Trump wants safe withdrawal of USA troops from Syria - White House


Recep Tayyip Ergodan considers the YPG to be a part of the PKK, a Kurdish separatist group that both Turkey and the U.S. consider to be a terrorist organization.

Bolton warned Syria's president, Bashar al-Assad, not to use the USA drawdown as a pretext to use chemical weapons against Syrians, saying there is "no change" to the US position that their use is a "red line".

Ibrahim Kalın, a spokesman for Turkish President Recep Tayyip Erdogan, said following Bolton's remarks that any allegation that Turkey is targeting Kurds is "irrational". "That's what the president said, the ones that fought with us".

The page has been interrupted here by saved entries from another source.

End wordlist.


(* ===================================================================== *)
(** * game/engine.py: the game state machine *)
(* ===================================================================== *)

Module engine.

(** The module globals of one game.  [project_root], [stats_file] and
    [log_dir] are paths; what lies behind them is the [World] below. *)
Record GameState := {
  current_word : string;
  current_category : string;
  guessed_letters : gset ascii;
  correct_letters : gset ascii;
  wrong_letters : gset ascii;
  wrong_guesses : Z;
  max_wrong_guesses : Z;
  game_won : bool;
  game_lost : bool;
  guess_count : Z;
  progress_trace : list string;
  current_game_number : Z
}.

(** Assignments to one global. *)
Definition set_word (w c : string) (s : GameState) : GameState :=
  {| current_word := w; current_category := c;
     guessed_letters := guessed_letters s; correct_letters := correct_letters s;
     wrong_letters := wrong_letters s; wrong_guesses := wrong_guesses s;
     max_wrong_guesses := max_wrong_guesses s; game_won := game_won s;
     game_lost := game_lost s; guess_count := guess_count s;
     progress_trace := progress_trace s;
     current_game_number := current_game_number s |}.

Definition set_guessed_letters (v : gset ascii) (s : GameState) : GameState :=
  {| current_word := current_word s; current_category := current_category s;
     guessed_letters := v; correct_letters := correct_letters s;
     wrong_letters := wrong_letters s; wrong_guesses := wrong_guesses s;
     max_wrong_guesses := max_wrong_guesses s; game_won := game_won s;
     game_lost := game_lost s; guess_count := guess_count s;
     progress_trace := progress_trace s;
     current_game_number := current_game_number s |}.

Definition set_correct_letters (v : gset ascii) (s : GameState) : GameState :=
  {| current_word := current_word s; current_category := current_category s;
     guessed_letters := guessed_letters s; correct_letters := v;
     wrong_letters := wrong_letters s; wrong_guesses := wrong_guesses s;
     max_wrong_guesses := max_wrong_guesses s; game_won := game_won s;
     game_lost := game_lost s; guess_count := guess_count s;
     progress_trace := progress_trace s;
     current_game_number := current_game_number s |}.

Definition set_wrong_letters (v : gset ascii) (s : GameState) : GameState :=
  {| current_word := current_word s; current_category := current_category s;
     guessed_letters := guessed_letters s; correct_letters := correct_letters s;
     wrong_letters := v; wrong_guesses := wrong_guesses s;
     max_wrong_guesses := max_wrong_guesses s; game_won := game_won s;
     game_lost := game_lost s; guess_count := guess_count s;
     progress_trace := progress_trace s;
     current_game_number := current_game_number s |}.

Definition set_wrong_guesses (v : Z) (s : GameState) : GameState :=
  {| current_word := current_word s; current_category := current_category s;
     guessed_letters := guessed_letters s; correct_letters := correct_letters s;
     wrong_letters := wrong_letters s; wrong_guesses := v;
     max_wrong_guesses := max_wrong_guesses s; game_won := game_won s;
     game_lost := game_lost s; guess_count := guess_count s;
     progress_trace := progress_trace s;
     current_game_number := current_game_number s |}.

Definition set_max_wrong_guesses (v : Z) (s : GameState) : GameState :=
  {| current_word := current_word s; current_category := current_category s;
     guessed_letters := guessed_letters s; correct_letters := correct_letters s;
     wrong_letters := wrong_letters s; wrong_guesses := wrong_guesses s;
     max_wrong_guesses := v; game_won := game_won s;
     game_lost := game_lost s; guess_count := guess_count s;
     progress_trace := progress_trace s;
     current_game_number := current_game_number s |}.

Definition set_game_won (v : bool) (s : GameState) : GameState :=
  {| current_word := current_word s; current_category := current_category s;
     guessed_letters := guessed_letters s; correct_letters := correct_letters s;
     wrong_letters := wrong_letters s; wrong_guesses := wrong_guesses s;
     max_wrong_guesses := max_wrong_guesses s; game_won := v;
     game_lost := game_lost s; guess_count := guess_count s;
     progress_trace := progress_trace s;
     current_game_number := current_game_number s |}.

Definition set_game_lost (v : bool) (s : GameState) : GameState :=
  {| current_word := current_word s; current_category := current_category s;
     guessed_letters := guessed_letters s; correct_letters := correct_letters s;
     wrong_letters := wrong_letters s; wrong_guesses := wrong_guesses s;
     max_wrong_guesses := max_wrong_guesses s; game_won := game_won s;
     game_lost := v; guess_count := guess_count s;
     progress_trace := progress_trace s;
     current_game_number := current_game_number s |}.

Definition set_guess_count (v : Z) (s : GameState) : GameState :=
  {| current_word := current_word s; current_category := current_category s;
     guessed_letters := guessed_letters s; correct_letters := correct_letters s;
     wrong_letters := wrong_letters s; wrong_guesses := wrong_guesses s;
     max_wrong_guesses := max_wrong_guesses s; game_won := game_won s;
     game_lost := game_lost s; guess_count := v;
     progress_trace := progress_trace s;
     current_game_number := current_game_number s |}.

Definition set_progress_trace (v : list string) (s : GameState) : GameState :=
  {| current_word := current_word s; current_category := current_category s;
     guessed_letters := guessed_letters s; correct_letters := correct_letters s;
     wrong_letters := wrong_letters s; wrong_guesses := wrong_guesses s;
     max_wrong_guesses := max_wrong_guesses s; game_won := game_won s;
     game_lost := game_lost s; guess_count := guess_count s;
     progress_trace := v;
     current_game_number := current_game_number s |}.

Definition set_current_game_number (v : Z) (s : GameState) : GameState :=
  {| current_word := current_word s; current_category := current_category s;
     guessed_letters := guessed_letters s; correct_letters := correct_letters s;
     wrong_letters := wrong_letters s; wrong_guesses := wrong_guesses s;
     max_wrong_guesses := max_wrong_guesses s; game_won := game_won s;
     game_lost := game_lost s; guess_count := guess_count s;
     progress_trace := progress_trace s;
     current_game_number := v |}.

(** The globals as the module defines them at import. *)
Definition globals : GameState :=
  {| current_word := ""; current_category := "";
     guessed_letters := ∅; correct_letters := ∅; wrong_letters := ∅;
     wrong_guesses := 0; max_wrong_guesses := 6;
     game_won := false; game_lost := false; guess_count := 0;
     progress_trace := []; current_game_number := 1 |}.

(** [initialize_game]: the stage table fixes the number of wrong guesses
    and the word files are read. *)
Definition initialize_game (words_dir : wordlist.WordsDir)
  : GameState * wordlist.Words :=
  (set_max_wrong_guesses ascii_art.get_max_wrong_guesses globals,
   wordlist.load_words words_dir wordlist.no_words).

Definition reset_game_state (s : GameState) : GameState :=
  {| current_word := ""; current_category := "";
     guessed_letters := ∅; correct_letters := ∅; wrong_letters := ∅;
     wrong_guesses := 0; max_wrong_guesses := max_wrong_guesses s;
     game_won := false; game_lost := false; guess_count := 0;
     progress_trace := []; current_game_number := current_game_number s |}.

(** [calculate_score] reads the global [game_lost]. *)
Definition calculate_score (s : GameState) (word_length wrong_guess_count : Z)
  : Z :=
  if game_lost s then 0
  else
    let base_score := word_length * 10 in
    let penalty := wrong_guess_count * 5 in
    Z.max (base_score - penalty) 10.

Definition get_word_progress (s : GameState) : string :=
  pystr.join " "
    ((λ letter, if decide (letter ∈ correct_letters s)
                then pystr.of_char letter else "_")
       <$> pystr.chars (current_word s)).

(** [set(current_word) <= correct_letters] *)
Definition is_word_complete (s : GameState) : bool :=
  bool_decide (list_to_set (pystr.chars (current_word s)) ⊆ correct_letters s).

Definition process_letter_guess (letter : ascii) (s : GameState)
  : string * GameState :=
  let letter := pystr.lower_char letter in
  if decide (letter ∈ guessed_letters s) then ("repeated", s)
  else
    let s := set_guessed_letters ({[letter]} ∪ guessed_letters s) s in
    let s := set_guess_count (guess_count s + 1) s in
    if pystr.contains letter (current_word s) then
      let s := set_correct_letters ({[letter]} ∪ correct_letters s) s in
      let progress := get_word_progress s in
      let s := set_progress_trace (progress_trace s ++ [progress]) s in
      let s := if is_word_complete s then set_game_won true s else s in
      ("correct", s)
    else
      let s := set_wrong_letters ({[letter]} ∪ wrong_letters s) s in
      let s := set_wrong_guesses (wrong_guesses s + 1) s in
      let progress := get_word_progress s in
      let s := set_progress_trace
                 (progress_trace s
                  ++ [progress +:+ " (" +:+ pystr.of_char letter
                      +:+ " wrong — no progress change)"]) s in
      let s := if max_wrong_guesses s <=? wrong_guesses s
               then set_game_lost true s else s in
      ("wrong", s).

(** The loop of the correct branch of [process_word_guess]: every
    alphabetic character of the word joins both sets. *)
Definition mark_letter (s : GameState) (letter : ascii) : GameState :=
  if pystr.isalpha letter then
    let s := set_correct_letters ({[letter]} ∪ correct_letters s) s in
    set_guessed_letters ({[letter]} ∪ guessed_letters s) s
  else s.

Definition process_word_guess (guess : string) (s : GameState)
  : string * GameState :=
  let guess := pystr.remove_spaces (pystr.lower guess) in
  let target := pystr.remove_spaces (current_word s) in
  let s := set_guess_count (guess_count s + 1) s in
  if decide (guess = target) then
    let s := foldl mark_letter s (pystr.chars (current_word s)) in
    let s := set_game_won true s in
    let progress := get_word_progress s in
    let s := set_progress_trace (progress_trace s ++ [progress]) s in
    ("correct", s)
  else
    let s := set_wrong_guesses (wrong_guesses s + 1) s in
    let progress := get_word_progress s in
    let s := set_progress_trace
               (progress_trace s
                ++ [progress +:+ " (word '" +:+ guess
                    +:+ "' wrong — no progress change)"]) s in
    let s := if max_wrong_guesses s <=? wrong_guesses s
             then set_game_lost true s else s in
    ("wrong", s).

(** [start_new_game].  [r] is the draw of the random generator and
    [next_game] the outcome of [get_next_game_number] followed by
    [start_game_log] on the log directory: the next number, or the
    exception they raised.  Any exception is caught and makes the call
    return [False], leaving the globals as they were when it was raised. *)
Definition start_new_game (g : wordlist.Words) (category : option string)
    (r : nat) (next_game : result Z) (s : GameState) : bool * GameState :=
  let s := reset_game_state s in
  match wordlist.get_random_word g category r with
  | Raise _ => (false, s)
  | Ok (word, actual_category) =>
      let s := set_word word actual_category s in
      let initial_progress := get_word_progress s in
      let s := set_progress_trace (progress_trace s ++ [initial_progress]) s in
      match next_game with
      | Raise _ => (false, s)
      | Ok n => (true, set_current_game_number n s)
      end
  end.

The withdrawal from Syria looks less imminent and more aspirational with every frequent-flier mile John Bolton picks up.

Donald Trump, the United States president, dropped the withdrawal bombshell in late December, indicating USA troops will be leaving imminently.

That's signaling a pause to a withdrawal abruptly announced last month and initially expected to be completed within weeks. Ankara regards the YPG an extension of the PKK, a Kurdish armed group that has waged an insurgency in southeast Turkey for over three decades. PKK is the outlawed Kurdistan Workers' Party.

Bolton is in Israel to reassure the American ally about the planned withdrawal of USA troops from Syria, which Israel fears could allow a resurgence of the Islamic State there.

Bolton had said the protection of USA allies in Syria, including the YPG, was among "the objectives that we want to accomplish that condition the withdrawal" of USA forces.

Bolton's comments were the first public confirmation that the drawdown has been slowed. Trump had faced widespread criticism from allies about his decision, including that he was abandoning the Kurds in the face of Turkish threats.

They are from dozens of different nationalities and include a significant contingent from France, the main United States partner in the coalition assisting Kurdish forces.

The United States of America leaves some of the forces in southern Syria for an unknown period of time after withdrawal of the main troops, reports NBC with the reference to its sources in the Pentagon.

John Bolton said there is no timetable for the pullout, but insisted the military presence is not an unlimited commitment.

Turkey wants the provide air support for its troops against Islamic State militants who hold several villages near the Syria-Iraq border and the city of Hajin, which lies more than 250 kilometers (155 miles) south of the Turkish border, said the person, who has direct knowledge of Turkey's plans but isn't authorized to speak to the media. Bolton acknowledged that pockets of ISIS remain. Turkey hates ISIS maybe not as much as we do. The U.S. has an estimated 2,000 troops in Syria, mostly in the northeast. The YPG withdrew from Manbij last Wednesday as part of a deal with President Bashar al-Assad's government, the official Syrian Arab News Agency reported.

But he said Mr Trump's position was Turkey may not kill the Kurds and that the U.S. withdrawal would not take place without an agreement on that.